Why search engines have it hard?
Search engines have it harder than almost any other technology. Their inputs are, by definition, written text - often badly - placed inside markup that no one would be able to easily read and digest at length.
(Aside - Markup allows you format and display content. HTML is a type of markup. Without markup, the entire internet would like text written in Notepad.)
What is worse is that browsers - whose job it is to digest this markup and show it to humans - are very forgiving. They will try their hardest to make sense of the markup given to them to show something to the human.
Further, humans are very, very good at inferring patterns and working with sparse data. So even if a browser breaks down while trying to process a piece of content, humans can still make some sense of whatever gobbledygook the browser throws up on the screen.
Search engines don’t have the luxury of reading in poorly formed content and asking humans to fill in any gaps they may encounter. This is because search engines index millions upon millions of pages each of which is likely to have one or more errors. They have to independently figure out as much about the internet as they can.
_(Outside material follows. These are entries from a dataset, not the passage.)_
(** Induction along the splits. *)
Lemma mth_ind (P : list bytes -> Prop) :
  (forall e, P [e]) -> (forall l r, splits l r -> P l -> P r -> P (l ++ r)) ->
  forall d, d <> [] -> P d.
Proof.
  intros Hleaf Hnode d. remember (length d) as n eqn:Hn. revert d Hn.
  induction n as [n IH] using lt_wf_ind. intros d -> Hd.
  destruct d as [|a [|b d]]; [done|apply Hleaf|].
  destruct (splits_exists (a :: b :: d)) as (l & r & Heq & Hs); [unfold zlen; cbn; lia|].
  pose proof Hs as (j & Hj & Hl & Hr). pose proof (pow2_pos j Hj). rewrite Heq in IH |- *.
  rewrite length_app in IH. unfold zlen in *.
  apply Hnode; [done| |]; (eapply IH; [|reflexivity|]; [lia|]).
  - intros ->. cbn in Hl. lia.
  - intros ->. cbn in Hr. lia.
Qed.

Lemma splits_take (l r : list bytes) :
  splits l r -> let k := Z.to_nat (splitPoint (zlen (l ++ r))) in
  take k (l ++ r) = l /\ drop k (l ++ r) = r.
Proof.
  intros Hs. cbv zeta. rewrite splits_point by done. unfold zlen. rewrite Nat2Z.id.
  by rewrite take_app_length, drop_app_length.
Qed.

Lemma splits_shape (l r : list bytes) :
  splits l r -> exists a b d, l ++ r = a :: b :: d /\
    (length l < length (l ++ r))%nat /\ (length r < length (l ++ r))%nat.
Proof.
  intros (j & Hj & Hl & Hr). pose proof (pow2_pos j Hj). unfold zlen in *. rewrite length_app.
  destruct l as [|a l]; [cbn in *; lia|]. destruct r as [|b r]; [cbn in *; lia|].
  destruct l as [|c l]; cbn [app length] in *; eexists _, _, _; (split; [reflexivity|lia]).
Qed.

Lemma mthFuel_step (fuel : nat) (l r : list bytes) :
  splits l r -> mthFuel (S fuel) (l ++ r) = nodeHash (mthFuel fuel l) (mthFuel fuel r).
Proof.
  intros Hs. destruct (splits_shape l r Hs) as (a & b & d & Heq & _ & _).
  pose proof (splits_take l r Hs) as [Ht Hd]. rewrite Heq in Ht, Hd |- *. cbn [mthFuel].
  by rewrite Ht, Hd.
Qed.

Lemma pathFuel_step (fuel : nat) (m : Z) (l r : list bytes) :
  splits l r ->
  pathFuel (S fuel) m (l ++ r) =
    if m <? zlen l then pathFuel fuel m l ++ [mth r] else pathFuel fuel (m - zlen l) r ++ [mth l].
Proof.
  intros Hs. destruct (splits_shape l r Hs) as (a & b & d & Heq & _ & _).
  pose proof (splits_take l r Hs) as [Ht Hd]. rewrite <- (splits_point l r Hs).
  rewrite Heq in Ht, Hd |- *. cbn [pathFuel]. by rewrite Ht, Hd.
Qed.

(** One entry, or a split with smaller halves. *)
Lemma entries_cases (d : list bytes) :
  d = [] \/ (exists e, d = [e]) \/
  exists l r, d = l ++ r /\ splits l r /\ (length l < length d)%nat /\ (length r < length d)%nat.
Proof.
  destruct d as [|a [|b d]]; [by left|right; left; by exists a|right; right].
  destruct (splits_exists (a :: b :: d)) as (l & r & -> & Hs); [unfold zlen; cbn; lia|].
  exists l, r. destruct (splits_shape l r Hs) as (_ & _ & _ & _ & Hl & Hr). done.
Qed.

Lemma mthFuel_fuel (n f g : nat) (d : list bytes) :
  (length d <= n)%nat -> (length d <= f)%nat -> (length d <= g)%nat -> mthFuel f d = mthFuel g d.
Proof.
  revert f g d. induction n as [|n IH]; intros f g d Hn Hf Hg.
  all: destruct (entries_cases d) as [->|[[e ->]|(l & r & -> & Hs & Hl & Hr)]]; [by destruct f, g| |];
    [by destruct f, g|].
  - lia.
  - destruct f as [|f], g as [|g]; [lia..|]. rewrite !mthFuel_step by done.
    by rewrite (IH f g l), (IH f g r) by lia.
Qed.

Lemma pathFuel_fuel (n f g : nat) (m : Z) (d : list bytes) :
  (length d <= n)%nat -> (length d <= f)%nat -> (length d <= g)%nat ->
  pathFuel f m d = pathFuel g m d.
Proof.
  revert f g m d. induction n as [|n IH]; intros f g m d Hn Hf Hg.
  all: destruct (entries_cases d) as [->|[[e ->]|(l & r & -> & Hs & Hl & Hr)]]; [by destruct f, g| |];
    [by destruct f, g|].
  - lia.
  - destruct f as [|f], g as [|g]; [lia..|]. rewrite !pathFuel_step by done.
    by rewrite (IH f g m l), (IH f g _ r) by lia.
Qed.

Lemma mth_app (l r : list bytes) : splits l r -> mth (l ++ r) = nodeHash (mth l) (mth r).
Proof.
  intros Hs. destruct (splits_shape l r Hs) as (_ & _ & _ & _ & Hl & Hr). unfold mth.
  destruct (length (l ++ r)) as [|n]; [lia|]. rewrite mthFuel_step by done.
  by rewrite (mthFuel_fuel n n (length l) l), (mthFuel_fuel n n (length r) r) by lia.
Qed.

Lemma inclusionPath_app (m : Z) (l r : list bytes) :
  splits l r ->
  inclusionPath m (l ++ r) =
    if m <? zlen l then inclusionPath m l ++ [mth r] else inclusionPath (m - zlen l) r ++ [mth l].
Proof.
  intros Hs. destruct (splits_shape l r Hs) as (_ & _ & _ & _ & Hl & Hr). unfold inclusionPath.
  destruct (length (l ++ r)) as [|n]; [lia|]. rewrite pathFuel_step by done.
  by rewrite (pathFuel_fuel n n (length l) m l), (pathFuel_fuel n n (length r) _ r) by lia.
Qed.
Why rich snippets were invented?
Faced with this difficulty, the companies behind these search engines got together and came up with a way to help content creators (i.e., website owners) help them.
Defining entities
They first identified a set of entities and relationships between those entities. E.g., a website and its founder are both entities whose interrelationship could be defined as <website>
was <founded>
by <person>
.
Inventing a format
Then they defined a format using which a person could identify themselves as the founder of a website. Of course, this format is not limited to just this above interrelationship. There are a whole host of entities and interrelationships covered in great, though in a very dry and technical manner, detail on Schema.org
Making the format public
Finally, they made this format public and asked website owners to insert such formatted information into their website’s markup so that search engines could make better sense of the entities which make up the Internet.
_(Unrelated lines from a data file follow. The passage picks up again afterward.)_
(* ===== verification/Delivery.v ===== *)
(** * Witness delivery: failed attempts and backoff

    [boundedText] of [src/witness/client.go] and [failedWitness] and [backoff]
    of [src/witness/runner.go]: the row a failed delivery writes and the delay
    before the next attempt. *)

From S2P Require Import Prelude Text Utf8 DtMmr DtMmrRef Cll Portable Engine EngineLog EngineState EngineHistory EngineWitness.
Import Text Cll Portable Engine EngineState EngineHistory EngineWitness.

Module Delivery.

Local Open Scope Z_scope.

(** ** Error text *)

(** The encoding of U+FFFD. *)
Definition replacementChar : bytes := [Byte.xef; Byte.xbf; Byte.xbd].

(** [for len(value) > 0 && !utf8.ValidString(value) { value = value[:len(value)-1] }] *)
Fixpoint trimToValid (fuel : nat) (value : bytes) : bytes :=
  match fuel with
  | O => value
  | S fuel' =>
      if (0 <? zlen value) && negb (Utf8.Valid value)
      then trimToValid fuel' (take (length value - 1) value)
      else value
  end.

Definition boundedBytes (value : bytes) : bytes :=
  let value := Utf8.ToValidUTF8 value replacementChar in
  if zlen value <=? MaxReasonBytes then value
  else
    let value := take (Z.to_nat MaxReasonBytes) value in
    trimToValid (length value) value.

Definition boundedText (value : string) : string := stringOf (boundedBytes (bytesOf value)).

(** ** Retries *)

Record DeliveryConfig := MkDeliveryConfig {
  PollInterval : Z;
  BaseBackoff : Z;
  MaxBackoff : Z;
  Jitter : bool
}.

Definition Minute : Z := 60 * 1000000000.

Definition DefaultDeliveryConfig : DeliveryConfig :=
  MkDeliveryConfig Minute 1000000000 (60 * Minute) true.

(** The loop of [backoff]; durations are [int64] nanoseconds. *)
Fixpoint backoffLoop (fuel : nat) (config : DeliveryConfig) (attempts count delay : Z) : Z :=
  match fuel with
  | O => delay
  | S fuel' =>
      if (count <? attempts) && (delay <? MaxBackoff config) then
        let delay :=
          if i64 (MaxBackoff config - delay) <? delay then MaxBackoff config else i64 (delay * 2) in
        backoffLoop fuel' config attempts (count + 1) delay
      else delay
  end.

(** [draw n] is [rand.Int64N(n)]. *)
Definition backoff (draw : Z -> Z) (config : DeliveryConfig) (attempts : Z) : Z :=
  let delay := backoffLoop 64 config attempts 0 (BaseBackoff config) in
  if Jitter config && (0 <? delay) then draw delay else delay.

Definition two32 : Z := 4294967296.

Definition failedWitness (item : WitnessState) (now : Z) (permanent : bool) (reason : string)
    (delay : Z) : WitnessState :=
  MkWitness (wit_WitnessID item) (wit_CheckpointSize item) (wit_Checkpoint item)
    ((wit_Attempts item + 1) mod two32) (now + delay) (wit_Receipt item) permanent
    (boundedText reason).

(** ** Bounded text *)

Lemma stringOf_length (bs : bytes) : strlen (stringOf bs) = zlen bs.
Proof. unfold strlen, zlen. by rewrite stringOf_size. Qed.

Lemma replacement_rune : Utf8.rune replacementChar.
Proof. done. Qed.

(** Trimming whole runes followed by part of one drops exactly the part. *)
Lemma trimToValid_runes (rs : list bytes) (r : bytes) (k : nat) (fuel : nat) :
  Forall Utf8.rune rs -> Utf8.rune r -> (k < length r)%nat -> (k <= fuel)%nat ->
  trimToValid fuel (concat rs ++ take k r) = concat rs.
Proof.
  intros Hrs Hr Hk. revert fuel. induction k as [|k IH]; intros fuel Hf.
  - rewrite take_0, app_nil_r.
    assert (Utf8.Valid (concat rs) = true) as Hv by (apply Utf8.Valid_iff; by exists rs).
    destruct fuel; cbn [trimToValid]; [done|]. by rewrite Hv, andb_false_r.
  - destruct fuel as [|fuel]; [lia|]. cbn [trimToValid].
    rewrite (Utf8.Valid_cut rs r (S k)) by (done || lia).
    assert (length (concat rs ++ take (S k) r) = length (concat rs) + S k)%nat as Hlen
      by (rewrite length_app, length_take; lia).
    rewrite (proj2 (Z.ltb_lt 0 _)) by (unfold zlen; lia). cbn [andb negb].
    replace (length (concat rs ++ take (S k) r) - 1)%nat with (length (concat rs) + k)%nat by lia.
    rewrite take_app_add, take_take, Nat.min_l by lia. apply IH; lia.
Qed.

Lemma boundedBytes_spec (value : bytes) :
  let valid := Utf8.ToValidUTF8 value replacementChar in
  let out := boundedBytes value in
  Utf8.Valid out = true /\ zlen out <= MaxReasonBytes /\ out `prefix_of` valid /\
  (zlen valid <= MaxReasonBytes -> out = valid) /\
  (MaxReasonBytes < zlen valid -> MaxReasonBytes - 3 <= zlen out).
Proof.
  cbv zeta. unfold boundedBytes.
  pose proof (Utf8.ToValidUTF8_valid value replacementChar replacement_rune) as Hv.
  set (v := Utf8.ToValidUTF8 value replacementChar) in *.
  destruct (Z.leb_spec (zlen v) MaxReasonBytes) as [Hle|Hgt].
  { split_and!; [done|done|done|done|lia]. }
  apply Utf8.Valid_iff in Hv as (rs & Hrs & Hvrs). rewrite Hvrs in *.
  destruct (Utf8.take_runes rs (Z.to_nat MaxReasonBytes) Hrs) as [Hge|(pre & r & post & k & Hs & Hk & Ht & Hlen)].
  { unfold zlen, MaxReasonBytes in *. lia. }
  rewrite Hs in Hrs. apply Forall_app in Hrs as [Hpre [Hr _]%Forall_cons].
  pose proof (Utf8.rune_length r Hr). rewrite Ht, (trimToValid_runes pre r k) by
    (done || rewrite ?length_app, ?length_take; lia).
  split_and!.
  - apply Utf8.Valid_iff. by exists pre.
  - unfold zlen, MaxReasonBytes in *. lia.
  - rewrite Hs, concat_app. by apply prefix_app_r.
  - lia.
  - unfold zlen, MaxReasonBytes in *. lia.
Qed.

(** ** The backoff loop *)

Record config_ok (config : DeliveryConfig) : Prop := {
  base_positive : 0 < BaseBackoff config;
  base_le_max : BaseBackoff config <= MaxBackoff config;
  max_duration : MaxBackoff config < two63
}.

(** The delay after [n] failures: doubled each time, up to the maximum. *)
Definition delayAfter (config : DeliveryConfig) (n : Z) : Z :=
  Z.min (BaseBackoff config * 2 ^ n) (MaxBackoff config).

Lemma delayAfter_max (config : DeliveryConfig) (m n : Z) :
  config_ok config -> 0 <= m <= n -> delayAfter config m = MaxBackoff config ->
  delayAfter config n = MaxBackoff config.
Proof.
  intros [Hb _ _] Hmn. unfold delayAfter. pose proof (pow2_le m n Hmn). intros Hm.
  assert (BaseBackoff config * 2 ^ m <= BaseBackoff config * 2 ^ n) by (apply Z.mul_le_mono_nonneg_l; lia).
  lia.
Qed.

Lemma delayAfter_range (config : DeliveryConfig) (n : Z) :
  config_ok config -> 0 <= n -> BaseBackoff config <= delayAfter config n <= MaxBackoff config.
Proof.
  intros [Hb Hm _] Hn. unfold delayAfter. pose proof (pow2_pos n Hn).
  assert (BaseBackoff config * 1 <= BaseBackoff config * 2 ^ n) by (apply Z.mul_le_mono_nonneg_l; lia).
  lia.
Qed.

Lemma backoffLoop_spec (config : DeliveryConfig) (fuel : nat) (attempts count : Z) :
  config_ok config -> 0 <= count <= attempts -> 63 - count < Z.of_nat fuel ->
  backoffLoop fuel config attempts count (delayAfter config count) = delayAfter config attempts.
Proof.
  intros Hok. revert count. induction fuel as [|fuel IH]; intros count Hc Hf; cbn [backoffLoop].
  - assert (delayAfter config 64 = MaxBackoff config) as H64.
    { destruct Hok as [Hb _ Hm]. unfold delayAfter. change (2 ^ 64) with two64. unfold two63, two64 in *. lia. }
    by rewrite !(delayAfter_max config 64) by (done || lia).
  - pose proof (delayAfter_range config count Hok ltac:(lia)) as Hr. destruct Hok as [Hb Hm Hd] eqn:Hok'.
    destruct (Z.ltb_spec count attempts) as [Hlt|Hge]; cbn [andb]; [|by replace attempts with count by lia].
    destruct (Z.ltb_spec (delayAfter config count) (MaxBackoff config)) as [Hd1|Hd1].
    2: { symmetry. rewrite (delayAfter_max config count) by (done || lia). lia. }
    rewrite (i64_small (MaxBackoff config - _)) by (unfold two63 in *; lia).
    rewrite <- (IH (count + 1)) by lia. f_equal.
    unfold delayAfter in *. rewrite pow2_succ by lia.
    destruct (Z.ltb_spec (MaxBackoff config - Z.min (BaseBackoff config * 2 ^ count) (MaxBackoff config))
      (Z.min (BaseBackoff config * 2 ^ count) (MaxBackoff config))); [lia|].
    rewrite i64_small by (unfold two63 in *; lia). lia.
Qed.

(** ** Properties *)

(** The text kept of a failure is valid UTF-8 of at most 4096 bytes, so it
    passes the row validation and survives JSON; it is a prefix of the reason
    with invalid bytes replaced, all of it when that fits and otherwise all but
    at most three bytes of the first 4096; bounding again changes nothing. *)
Lemma bounded_text_is_stable (value : string) :
  let out := bytesOf (boundedText value) in
  Utf8.Valid out = true /\ strlen (boundedText value) <= MaxReasonBytes /\
  out `prefix_of` Utf8.ToValidUTF8 (bytesOf value) replacementChar /\
  (zlen (Utf8.ToValidUTF8 (bytesOf value) replacementChar) <= MaxReasonBytes ->
     out = Utf8.ToValidUTF8 (bytesOf value) replacementChar) /\
  (MaxReasonBytes < zlen (Utf8.ToValidUTF8 (bytesOf value) replacementChar) ->
     MaxReasonBytes - 3 <= zlen out) /\
  boundedText (boundedText value) = boundedText value.
Proof.
  cbv zeta. destruct (boundedBytes_spec (bytesOf value)) as (Hv & Hl & Hp & Hid & Hlow).
  unfold boundedText. rewrite !bytesOf_stringOf, stringOf_length. split_and!; [done..|].
  f_equal. destruct (boundedBytes_spec (boundedBytes (bytesOf value))) as (_ & _ & _ & Hid' & _).
  rewrite (Utf8.ToValidUTF8_id _ _ Hv) in Hid'. by apply Hid'.
Qed.

(** C21: the delay after [attempts] failures is the base delay doubled
    [attempts] times, but never more than the maximum, for every attempt count
    of 32 bits and without overflow; with jitter it is a draw below that. *)
Theorem backoff_is_bounded_doubling (draw : Z -> Z) (config : DeliveryConfig) (attempts : Z) :
  config_ok config -> 0 <= attempts < two32 -> (forall n, 0 < n -> 0 <= draw n < n) ->
  let full := Z.min (BaseBackoff config * 2 ^ attempts) (MaxBackoff config) in
  backoffLoop 64 config attempts 0 (BaseBackoff config) = full /\
  (Jitter config = false -> backoff draw config attempts = full) /\
  (Jitter config = true -> 0 <= backoff draw config attempts < full) /\
  BaseBackoff config <= full <= MaxBackoff config.
Proof.
  intros Hok Ha Hdraw. cbv zeta. change (Z.min _ _) with (delayAfter config attempts).
  pose proof (delayAfter_range config attempts Hok ltac:(lia)) as Hr.
  assert (backoffLoop 64 config attempts 0 (BaseBackoff config) = delayAfter config attempts) as Hloop.
  { rewrite <- (backoffLoop_spec config 64 attempts 0) by (done || lia). f_equal.
    unfold delayAfter. destruct Hok. change (2 ^ 0) with 1. lia. }
  unfold backoff. rewrite Hloop. destruct Hok as [Hb _ _]. split_and!; [done| | |lia|lia].
  - by intros ->.
  - intros ->. rewrite (proj2 (Z.ltb_lt 0 _)) by lia. cbn [andb]. apply Hdraw. lia.
Qed.

Lemma failedWitness_ok (item : WitnessState) (now : Z) (permanent : bool) (reason : string) (delay : Z) :
  witness_ok item -> badTime (now + delay) = false ->
  witness_ok (failedWitness item now permanent reason delay).
Proof.
  unfold witness_ok, validateWitness, failedWitness. cbn. intros Hok Ht.
  destruct (boundedBytes_spec (bytesOf reason)) as (_ & Hl & _). rewrite <- stringOf_length in Hl.
  fold (boundedText reason) in Hl. rewrite Ht, (proj2 (Z.ltb_ge MaxReasonBytes (strlen (boundedText reason)))) by done.
  rewrite orb_false_r. destruct (_ || badTime _ || _) eqn:Hg in Hok; [done|].
  apply orb_false_iff in Hg as [[Hg _]%orb_false_iff _]. by rewrite Hg.
Qed.

(** A failed delivery of a stored row can always be recorded, whatever the
    error text: committing the failed row against the attempt count that was
    read succeeds, the row read back is the failed one with one attempt more,
    and it is pending again exactly when the failure may be retried, the row
    had no receipt, and its delay has passed. *)
Lemma failed_delivery_is_recorded `{DT : DtMmr} (e : Engine) (item : WitnessState) (now delay : Z)
    (permanent : bool) (reason : string) :
  engine_ok e -> item ∈ st_Witnesses (state e) -> badTime (now + delay) = false ->
  let next := failedWitness item now permanent reason delay in
  exists e', CommitWitness e (wit_Attempts item) next = (e', Ok tt) /\
    GetWitness e' (wit_WitnessID item) (wit_CheckpointSize item) = Ok next /\
    (0 <= wit_Attempts item < two32 - 1 -> wit_Attempts next = wit_Attempts item + 1) /\
    (forall t, duePending t next = true <->
       permanent = false /\ wit_Receipt item = None /\ now + delay <= t).
Proof.
  intros He Hin Ht. cbv zeta. set (next := failedWitness item now permanent reason delay).
  pose proof (wf_rows _ (ok_state _ He)) as Hrows. rewrite Forall_forall in Hrows.
  assert (witness_ok next) as Hok by (by apply failedWitness_ok; [apply Hrows|]).
  destruct (CommitWitness_cases e (wit_Attempts item) next He)
    as [[Hbad _]|[(_ & Hno & _)|(_ & Hrow & pre & w & post & Hws & Hk & Heq)]]; [done| |].
  { destruct Hno. by exists item. }
  pose proof (wf_keys _ (ok_state _ He)) as Hkeys. rewrite Hws, map_app in Hkeys. cbn [map] in Hkeys.
  eexists. split; [exact Heq|]. split_and!.
  - apply (GetWitness_row _ pre next post); [done| |done]. rewrite map_app. cbn [map]. by rewrite <- Hk.
  - intros Ha. cbn. apply Z.mod_small. unfold two32 in *. lia.
  - intros t. unfold duePending. cbn. destruct (wit_Receipt item), permanent; cbn [andb negb].
    + split; [done|]. by intros (? & _).
    + split; [done|]. by intros (_ & ? & _).
    + split; [done|]. by intros (? & _).
    + rewrite negb_true_iff, Z.ltb_ge. tauto.
Qed.

(** ** Witnesses *)

Import DtMmrRef.Ref.

Lemma backoff_is_bounded_doubling_witness :
  backoffLoop 64 DefaultDeliveryConfig 5 0 1000000000 = 32000000000 /\
  0 <= backoff (fun n => n / 2) DefaultDeliveryConfig 5 < 32000000000.
Proof.
  assert (config_ok DefaultDeliveryConfig) as Hok by (split; vm_compute; done || discriminate).
  destruct (backoff_is_bounded_doubling (fun n => n / 2) DefaultDeliveryConfig 5 Hok) as (Hl & _ & Hj & _).
  - unfold two32. lia.
  - intros n Hn. split; [by apply Z.div_pos; lia|apply Z.div_lt; lia].
  - split; [exact Hl|by apply Hj].
Defined.

End Delivery.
Each such formatted information is a Rich Snippet.
An entity on the internet can have any number of rich snippets explaining to Google, Bing, Yandex, and every other search engine how exactly this entity fits into whatever else these search engines know about the Internet.
For example, I run both Zeer0 and Chicshop. Once the search engines read in both Zeer0’s and Chicshop’s rich snippets, they can easily work out that Zeer0 and Chicshop are siblings belonging to someone named Sai Ramachandran.
Now that you have a 10,000 ft view of Rich Snippets, let us see how Shopify handles them.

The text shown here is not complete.